**** Records supplied

(** The body of [for rep in range(p.replicates)]. *)
Definition replicate_rows (fuel : nat) (p : Params F) (rep : nat) (g : G)
  : result (list RawRow * Coherence F * G) :=
  xcg <- generate_coherent_soft fuel g p ;;
  let '(x, coh, g) := xcg in
  let xb := to_bin x in
  soft <- plain_curve p "coherent_soft" rep x ;;
  noisy <- for_each (noise_curve p rep x) noise_sigmas g ;;
  let '(noisy, g) := noisy in
  bin <- plain_curve p "coherent_bin" rep xb ;;
  flipped <- for_each (bitflip_curve p rep xb) bitflip_ps g ;;
  let '(flipped, g) := flipped in
  let '(xrand, g) := rng_choice ext [of_Z (-1); of_Z 1] (n p) g in
  rand <- plain_curve p "random_bin" rep xrand ;;
  let '(half, g) := rng_choice ext [of_Z (-1); of_Z 1] (n p / 2) g in
  let xpal := (half ++ rev half)%list in
  pal <- plain_curve p "palindrome_bin_no_coherence" rep xpal ;;
  Ok ((soft ++ concat noisy ++ bin ++ concat flipped ++ rand ++ pal)%list, coh, g).

(** [rows] and [coh_rows] after the loop over the replicates. *)
Definition main_rows (fuel : nat) (p : Params F) (g : G)
  : result (list RawRow * list (nat * Coherence F) * G) :=
  out <- for_each (fun rep g =>
                     rcg <- replicate_rows fuel p rep g ;;
                     let '(rows, coh, g') := rcg in
                     Ok ((rows, (rep, coh)), g'))
                  (seq 0 (replicates p)) g ;;
  Ok (concat (map fst (fst out)), map snd (fst out), snd out).

(** *** The fits of [main], per condition and replicate *)

Record FitRow : Type := {
  fit_condition : string;
  fit_replicate : nat;
  beta_origin : F;
  r2_origin : F;
  slope : F;
  intercept : F;
  r2 : F;
  E0 : F;
  beta_origin_delta : F;
  r2_origin_delta : F
}.

Definition k_le (a b : RawRow) : Prop := (raw_k a <= raw_k b)%nat.

#[local] Instance k_le_dec : RelDecision k_le.
Proof.
  intros a b. unfold k_le. apply _.
Defined.

(** The body of [for rep in range(p.replicates)] inside [for cond in
    conditions]; [dcond] holds the rows of the condition. *)
Definition fit_one (cond : string) (rep : nat) (dcond : list RawRow) : result FitRow :=
  let drep := filter (fun r => raw_replicate r = rep) dcond in
  let drep_small := merge_sort k_le (filter (fun r => raw_k r ∈ k_small) drep) in
  let x := map raw_theta2 drep_small in
  let y := map raw_E drep_small in
  o <- fit_through_origin x y ;;
  l <- fit_with_intercept x y ;;
  let drep_small_pos := filter (fun r => (0 < raw_k r)%nat) drep_small in
  let x_pos := map raw_theta2 drep_small_pos in
  e0 <- match filter (fun r => raw_k r = 0%nat) drep_small with
        | r :: _ => Ok (raw_E r)
        | [] => Raise IndexError
        end ;;
  let y_pos := map (fun r => fsub (raw_E r) e0) drep_small_pos in
  d <- fit_through_origin x_pos y_pos ;;
  Ok {| fit_condition := cond;
        fit_replicate := rep;
        beta_origin := fst o;
        r2_origin := snd o;
        slope := fst (fst l);
        intercept := snd (fst l);
        r2 := snd l;
        E0 := e0;
        beta_origin_delta := fst d;
        r2_origin_delta := snd d |}.

(** [fit_rows]; a frame built from no row has no column "condition". *)
Definition fit_rows (p : Params F) (rows : list RawRow) : result (list FitRow) :=
  match rows with
  | [] => Raise KeyError
  | _ =>
      let conditions := sorted_unique (map raw_condition rows) in
      per_cond <- rmap (fun cond =>
                          let dcond := filter (fun r => raw_condition r = cond) rows in
                          rmap (fun rep => fit_one cond rep dcond) (seq 0 (replicates p)))
                       conditions ;;
      Ok (concat per_cond)
  end.

(** *** The summaries *)

Definition fit_summary_columns : list (string * (list FitRow -> F)) := [
  ("beta_origin_mean", fun g => agg_mean (map beta_origin g));
  ("beta_origin_std", fun g => agg_std (map beta_origin g));
  ("r2_origin_mean", fun g => agg_mean (map r2_origin g));
  ("r2_origin_std", fun g => agg_std (map r2_origin g));
  ("slope_mean", fun g => agg_mean (map slope g));
  ("slope_std", fun g => agg_std (map slope g));
  ("intercept_mean", fun g => agg_mean (map intercept g));
  ("intercept_std", fun g => agg_std (map intercept g));
  ("r2_mean", fun g => agg_mean (map r2 g));
  ("r2_std", fun g => agg_std (map r2 g));
  ("E0_mean", fun g => agg_mean (map E0 g));
  ("E0_std", fun g => agg_std (map E0 g));
  ("beta_origin_delta_mean", fun g => agg_mean (map beta_origin_delta g));
  ("beta_origin_delta_std", fun g => agg_std (map beta_origin_delta g));
  ("r2_origin_delta_mean", fun g => agg_mean (map r2_origin_delta g));
  ("r2_origin_delta_std", fun g => agg_std (map r2_origin_delta g))
].

(** [df_fit.groupby("condition", as_index=False).agg(...)]. *)
Definition fit_summary (fits : list FitRow) : DataFrame F := {|
  columns := "condition" :: map fst fit_summary_columns;
  records :=
    map (fun cond =>
           let g := filter (fun r => fit_condition r = cond) fits in
           <["condition" := JStr cond]>
             (list_to_map (map (fun cf => (fst cf, JNum (snd cf g))) fit_summary_columns)))
        (sorted_unique (map fit_condition fits))
|}.

Definition key_le (a b : string * nat) : Prop :=
  String.ltb (fst a) (fst b) = true \/ (fst a = fst b /\ (snd a <= snd b)%nat).

#[local] Instance key_le_dec : RelDecision key_le.
Proof.
  intros a b. unfold key_le. apply _.
Defined.

(** [df_raw.groupby(["condition", "k"], as_index=False).agg(...)]. *)
Definition summary_by_condition_and_k (rows : list RawRow) : DataFrame F := {|
  columns := ["condition"; "k"; "theta"; "theta2"; "C_mean"; "C_std"; "E_mean"; "E_std"; "n_rows"];
  records :=
    map (fun key =>
           let g := filter (fun r => (raw_condition r, raw_k r) = key) rows in
           list_to_map [
             ("condition", JStr (fst key));
             ("k", JNum (of_nat (snd key)));
             ("theta", JNum (agg_mean (map raw_theta g)));
             ("theta2", JNum (agg_mean (map raw_theta2 g)));
             ("C_mean", JNum (agg_mean (map raw_C g)));
             ("C_std", JNum (agg_std (map raw_C g)));
             ("E_mean", JNum (agg_mean (map raw_E g)));
             ("E_std", JNum (agg_std (map raw_E g)));
             ("n_rows", JNum (agg_size (map raw_E g)))])
        (merge_sort key_le (remove_dups (map (fun r => (raw_condition r, raw_k r)) rows)))
|}.

(** [pd.DataFrame(rows)], [pd.DataFrame(fit_rows)], [pd.DataFrame(coh_rows)]:
    a frame built from no dictionary has no column. *)
Definition frame_of {A} (cols : list string) (to_dict : A -> gmap string (json F)) (l : list A)
  : DataFrame F :=
  {| columns := match l with [] => [] | _ => cols end; records := map to_dict l |}.

Definition raw_frame : list RawRow -> DataFrame F :=
  frame_of ["condition"; "replicate"; "n"; "k"; "theta"; "theta2"; "C"; "E"]
    (fun r => list_to_map [
       ("condition", JStr (raw_condition r));
       ("replicate", JNum (of_nat (raw_replicate r)));
       ("n", JNum (of_nat (raw_n r)));
       ("k", JNum (of_nat (raw_k r)));
       ("theta", JNum (raw_theta r));
       ("theta2", JNum (raw_theta2 r));
       ("C", JNum (raw_C r));
       ("E", JNum (raw_E r))]).

Definition fit_frame : list FitRow -> DataFrame F :=
  frame_of ["condition"; "replicate"; "beta_origin"; "r2_origin"; "slope"; "intercept";
            "r2"; "E0"; "beta_origin_delta"; "r2_origin_delta"]
    (fun r => list_to_map [
       ("condition", JStr (fit_condition r));
       ("replicate", JNum (of_nat (fit_replicate r)));
       ("beta_origin", JNum (beta_origin r));
       ("r2_origin", JNum (r2_origin r));
       ("slope", JNum (slope r));
       ("intercept", JNum (intercept r));
       ("r2", JNum (r2 r));
       ("E0", JNum (E0 r));
       ("beta_origin_delta", JNum (beta_origin_delta r));
       ("r2_origin_delta", JNum (r2_origin_delta r))]).

Definition coh_frame : list (nat * Coherence F) -> DataFrame F :=
  frame_of ["replicate"; "lambda"; "mean"; "sign_changes_half"]
    (fun rc => list_to_map [
       ("replicate", JNum (of_nat (fst rc)));
       ("lambda", JNum (coh_lambda (snd rc)));
       ("mean", JNum (coh_mean (snd rc)));
       ("sign_changes_half", JNum (of_nat (coh_sign_changes_half (snd rc))))]).

(** *** [main]: the files written, and the run log

    A name the module never binds, read at run time, raises [NameError]:
    [module_globals] lists what the import statements and the definitions of
    run_v6_2_experiment.py bind. [Host] holds what the run log would take from
    the machine. Paths are relative to [--out_root]. *)

Definition module_globals : list string := [
  "annotations"; "argparse"; "math"; "os"; "platform"; "dataclass";
  "datetime"; "timezone"; "np"; "pd";
  "Params"; "unit_rms"; "low_freq_ratio"; "sign_changes_half";
  "generate_coherent_soft"; "to_bin"; "corr_mean"; "r2_score";
  "fit_through_origin"; "fit_with_intercept"; "main"
].

Definition global_name (name : string) : result unit :=
  if decide (name ∈ module_globals) then Ok tt else Raise NameError.

Record Host : Type := {
  now_utc : string;
  python_version : string;
  platform_name : string;
  numpy_version : string;
  pandas_version : string
}.

Definition params_dict (p : Params F) : json F := JDict [
  ("n", JNum (of_nat (n p)));
  ("replicates", JNum (of_nat (replicates p)));
  ("seed", JNum (of_Z (seed p)));
  ("band", JNum (band p));
  ("lambda_threshold", JNum (lambda_threshold p));
  ("mean_abs_max", JNum (mean_abs_max p));
  ("sign_changes_min", JNum (of_Z (sign_changes_min p)));
  ("sign_changes_max", JNum (of_Z (sign_changes_max p)));
  ("p_spectrum", JNum (p_spectrum p))
].

(** The dictionary [meta], its entries evaluated in the order written. *)
Definition runlog_meta (host : Host) (p : Params F) : result (json F) :=
  _ <- global_name "datetime" ;;
  _ <- global_name "timezone" ;;
  _ <- global_name "sys" ;;
  _ <- global_name "platform" ;;
  _ <- global_name "np" ;;
  _ <- global_name "pd" ;;
  Ok (JDict [
    ("timestamp_utc", JStr (now_utc host));
    ("params", params_dict p);
    ("k_small", JList (map (fun k => JNum (of_nat k)) k_small));
    ("k_out", JList (map (fun k => JNum (of_nat k)) (k_out p)));
    ("python", JStr (python_version host));
    ("platform", JStr (platform_name host));
    ("numpy", JStr (numpy_version host));
    ("pandas", JStr (pandas_version host))
  ]).

Definition raw_path : string := "data/raw_v6_2_all_conditions.csv".
Definition fit_path : string := "data/fit_v6_2_per_replicate.csv".
Definition summary_path : string := "results/summary_by_condition_and_k.csv".
Definition fit_sum_path : string := "results/fit_summary_by_condition.csv".
Definition coh_path : string := "data/coherence_metrics_per_replicate.csv".
Definition log_path : string := "logs/runlog_v6_2.txt".

(** The tables of a run, up to the comment "# Write". *)
Definition main_tables (fuel : nat) (p : Params F) (g : G)
  : result (list RawRow * list (nat * Coherence F) * list FitRow) :=
  rcg <- main_rows fuel p g ;;
  let '(rows, coh_rows, _) := rcg in
  fits <- fit_rows p rows ;;
  Ok (rows, coh_rows, fits).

********

*Exercise*
Word for word, set down the lines from the beginning of the records through the line that holds "pal <- plain_curve". Leave out the rest.

*Reply*
(** The body of [for rep in range(p.replicates)]. *)
Definition replicate_rows (fuel : nat) (p : Params F) (rep : nat) (g : G)
  : result (list RawRow * Coherence F * G) :=
  xcg <- generate_coherent_soft fuel g p ;;
  let '(x, coh, g) := xcg in
  let xb := to_bin x in
  soft <- plain_curve p "coherent_soft" rep x ;;
  noisy <- for_each (noise_curve p rep x) noise_sigmas g ;;
  let '(noisy, g) := noisy in
  bin <- plain_curve p "coherent_bin" rep xb ;;
  flipped <- for_each (bitflip_curve p rep xb) bitflip_ps g ;;
  let '(flipped, g) := flipped in
  let '(xrand, g) := rng_choice ext [of_Z (-1); of_Z 1] (n p) g in
  rand <- plain_curve p "random_bin" rep xrand ;;
  let '(half, g) := rng_choice ext [of_Z (-1); of_Z 1] (n p / 2) g in
  let xpal := (half ++ rev half)%list in
  pal <- plain_curve p "palindrome_bin_no_coherence" rep xpal ;;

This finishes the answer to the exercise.